A new preparation method for protein loaded poly( d, l-lactic-co-glycolic acid) microspheres and protein release mechanism study

Abstract

A new method for encapsulating a model protein, lysozyme into hydrophilic uncapped poly( d, l-lactic-co-glycolic acid) (PLGA) microspheres was developed using an oil/water (O/W) single emulsion technique. Lysozyme powder, which was prepared from lyophilization after adjusting a lysozyme solution pH at 3, was molecularly dissolved in a co-solvent system composed of dimethylsulfoxide (DMSO) and methylene chloride. The resulting organic solution containing PLGA was directly emulsified into an aqueous phase, and the organic solvent phase was extracted and evaporated. Various lysozyme-loaded PLGA microspheres having different morphologies were obtained depending on the relative mixing ratio of the two co-solvents used. In vitro release experiments indicated that an initial lysozyme release rate from the microspheres was mainly controlled by ionic interaction between basic amino acid residues in lysozyme and free carboxylate groups in PLGA polymer chain ends, which was probed by incubating the microspheres in a series of media having different NaCl concentrations. However, the protein release leveled off after about 15 days' incubation. To determine the reason for the protein `no-release' from biodegradable microspheres, a systematic analysis was carried out. By separately adding 0.5 M NaCl, 5 M guanidine HCl, or 5 mM sodium dodecyl sulfate into the release media during the non-release period, it was possible to selectively identify a specific protein non-release mechanism: ionic interaction, non-covalent aggregation, and/or surface adsorption, respectively.
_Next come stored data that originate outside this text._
Lemma wrap32_large (n : N) : 2 ^ 32 <= n -> wrap32 n <> n.
Proof.
  intros H. unfold wrap32.
  pose proof (N.mod_upper_bound n (2 ^ 32) ltac:(discriminate)). lia.
Qed.

Lemma wrap64_small (n : N) : n < 2 ^ 64 -> wrap64 n = n.
Proof. intros H. unfold wrap64. apply N.mod_small. exact H. Qed.

Section Memcpy.

Implicit Types (view src data : bytes) (off n : N).

Lemma memcpy_to_Some view off src :
  off + N.of_nat (length src) <= N.of_nat (length view) ->
  memcpy_to view off src = Some (list_inserts (N.to_nat off) src view).
Proof.
  intros H. unfold memcpy_to.
  destruct (N.leb_spec (off + N.of_nat (length src)) (N.of_nat (length view))); [easy | lia].
Qed.

Lemma memcpy_to_inv view off src view' :
  memcpy_to view off src = Some view' ->
  off + N.of_nat (length src) <= N.of_nat (length view)
  /\ view' = list_inserts (N.to_nat off) src view.
Proof.
  unfold memcpy_to.
  destruct (N.leb_spec (off + N.of_nat (length src)) (N.of_nat (length view)));
    [| discriminate].
  intros [= <-]. auto.
Qed.

Lemma memcpy_to_length view off src view' :
  memcpy_to view off src = Some view' -> length view' = length view.
Proof. intros H. apply memcpy_to_inv in H as [_ ->]. apply length_inserts. Qed.

(** Bytes outside the destination range keep their value. *)
Lemma memcpy_to_outside view off src view' (j : nat) :
  memcpy_to view off src = Some view' ->
  (j < N.to_nat off \/ N.to_nat off + length src <= j)%nat ->
  view' !! j = view !! j.
Proof.
  intros H Hj. apply memcpy_to_inv in H as [_ ->].
  destruct Hj; [apply list_lookup_inserts_lt | apply list_lookup_inserts_ge]; lia.
Qed.

(** Bytes inside the destination range are those of the source. *)
Lemma memcpy_to_inside view off src view' (i : nat) :
  memcpy_to view off src = Some view' ->
  (i < length src)%nat ->
  view' !! (N.to_nat off + i)%nat = src !! i.
Proof.
  intros H Hi. apply memcpy_to_inv in H as [Hb ->].
  rewrite list_lookup_inserts by lia. f_equal. lia.
Qed.

Lemma memcpy_from_Some view off n data :
  off + n <= N.of_nat (length view) ->
  length data = N.to_nat n ->
  (forall i, (i < N.to_nat n)%nat -> view !! (N.to_nat off + i)%nat = data !! i) ->
  memcpy_from view off n = Some data.
Proof.
  intros Hb Hlen Hbytes. unfold memcpy_from.
  destruct (N.leb_spec (off + n) (N.of_nat (length view))); [| lia].
  f_equal. apply list_eq. intros i. rewrite lookup_take.
  case_decide as Hi.
  - rewrite lookup_drop. apply Hbytes. exact Hi.
  - symmetry. apply lookup_ge_None. lia.
Qed.

(** Two views of one size that agree on a range give the same bytes there. *)
Lemma memcpy_from_agree view view' off n :
  length view' = length view ->
  (forall j, (N.to_nat off <= j < N.to_nat off + N.to_nat n)%nat -> view' !! j = view !! j) ->
  memcpy_from view' off n = memcpy_from view off n.
Proof.
  intros Hlen Hagree. unfold memcpy_from. rewrite Hlen.
  destruct (off + n <=? N.of_nat (length view)); [| reflexivity].
  f_equal. apply list_eq. intros i. rewrite !lookup_take.
  case_decide as Hi; [| reflexivity].
  rewrite !lookup_drop. apply Hagree. lia.
Qed.

End Memcpy.

(** * Properties of the shared buffer *)

Module BufferTheory.

Import Buffer.

Section WithOrder.

Variable order : byte_order.

Local Abbreviation push := (Buffer.push order).
Local Abbreviation pop := (Buffer.pop order).
Local Abbreviation tryPop := (Buffer.tryPop order).
Local Abbreviation materializeEntry := (Buffer.materializeEntry order).
Local Abbreviation take_front := (Buffer.take_front order).
Local Abbreviation after := (Buffer.after order).
Local Abbreviation reachable := (Buffer.reachable order).
Local Abbreviation call := (Buffer.call order).
Local Abbreviation run := (Buffer.run order).
Local Abbreviation contents := (Buffer.contents order).
Local Abbreviation pushed_mapped := (Buffer.pushed_mapped order).
Local Abbreviation steady := (Buffer.steady order).

(** ** Bounded capacity *)

Lemma push_cases (b : GlobalBuffer) (it : BufferItem) (b' : GlobalBuffer) :
  state_of (push b it) = Some b' ->
  capacity_ b' = capacity_ b /\
  (queue_ b' = queue_ b \/
   (exists e, queue_ b' = queue_ b ++ [e]) /\
   shutdown_ b = false /\ N.of_nat (length (queue_ b)) < capacity_ b).
Proof.
  unfold push. intros H.
  destruct (shutdown_ b) eqn:Hs; simpl in H.
  { inversion H; subst. auto. }
  destruct (N.ltb_spec (N.of_nat (length (queue_ b))) (capacity_ b)) as [Hlt | Hge];
    simpl in H; [| discriminate].
  repeat case_match; simpl in H; try discriminate; inversion H; subst; simpl;
    split; eauto 6.
Qed.

Lemma take_front_queue (b : GlobalBuffer) (e : QueueEntry) (rest : list QueueEntry)
    (b' : GlobalBuffer) :
  state_of (take_front b e rest) = Some b' -> b' = set_queue b rest.
Proof.
  unfold take_front. destruct (materializeEntry _ e); simpl; congruence.
Qed.

Lemma pop_cases (b b' : GlobalBuffer) :
  state_of (pop b) = Some b' ->
  b' = b /\ queue_ b = [] \/ exists e, queue_ b = e :: queue_ b' /\ b' = set_queue b (queue_ b').
Proof.
  unfold pop. destruct (negb _); [discriminate |].
  destruct (queue_ b) as [| e rest] eqn:Hq; simpl.
  - intros [= <-]. auto.
  - intros H. apply take_front_queue in H. subst b'. right. exists e. auto.
Qed.

Lemma tryPop_cases (b b' : GlobalBuffer) :
  state_of (tryPop b) = Some b' ->
  b' = b /\ queue_ b = [] \/ exists e, queue_ b = e :: queue_ b' /\ b' = set_queue b (queue_ b').
Proof.
  unfold tryPop.
  destruct (queue_ b) as [| e rest] eqn:Hq; simpl.
  - intros [= <-]. auto.
  - intros H. apply take_front_queue in H. subst b'. right. exists e. auto.
Qed.

Lemma after_capacity (b : GlobalBuffer) (o : op) (b' : GlobalBuffer) :
  after b o = Some b' -> capacity_ b' = capacity_ b.
Proof.
  destruct o; simpl; intros H.
  - apply push_cases in H. tauto.
  - apply pop_cases in H. destruct H as [[-> _] | (e & _ & ->)]; reflexivity.
  - apply tryPop_cases in H. destruct H as [[-> _] | (e & _ & ->)]; reflexivity.
  - inversion H; reflexivity.
Qed.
It was found that non-covalent aggregation and surface adsorption of lysozyme within the microspheres were the main cause of no further release, whereas ionic interaction between degrading polymer and protein played an insignificant role in the later stage of the release period. The greater amount of additional lysozyme release by sodium dodecyl sulfate than by guanidine hydrochloride suggested that protein surface adsorption was a more critical factor in protein release than aggregation.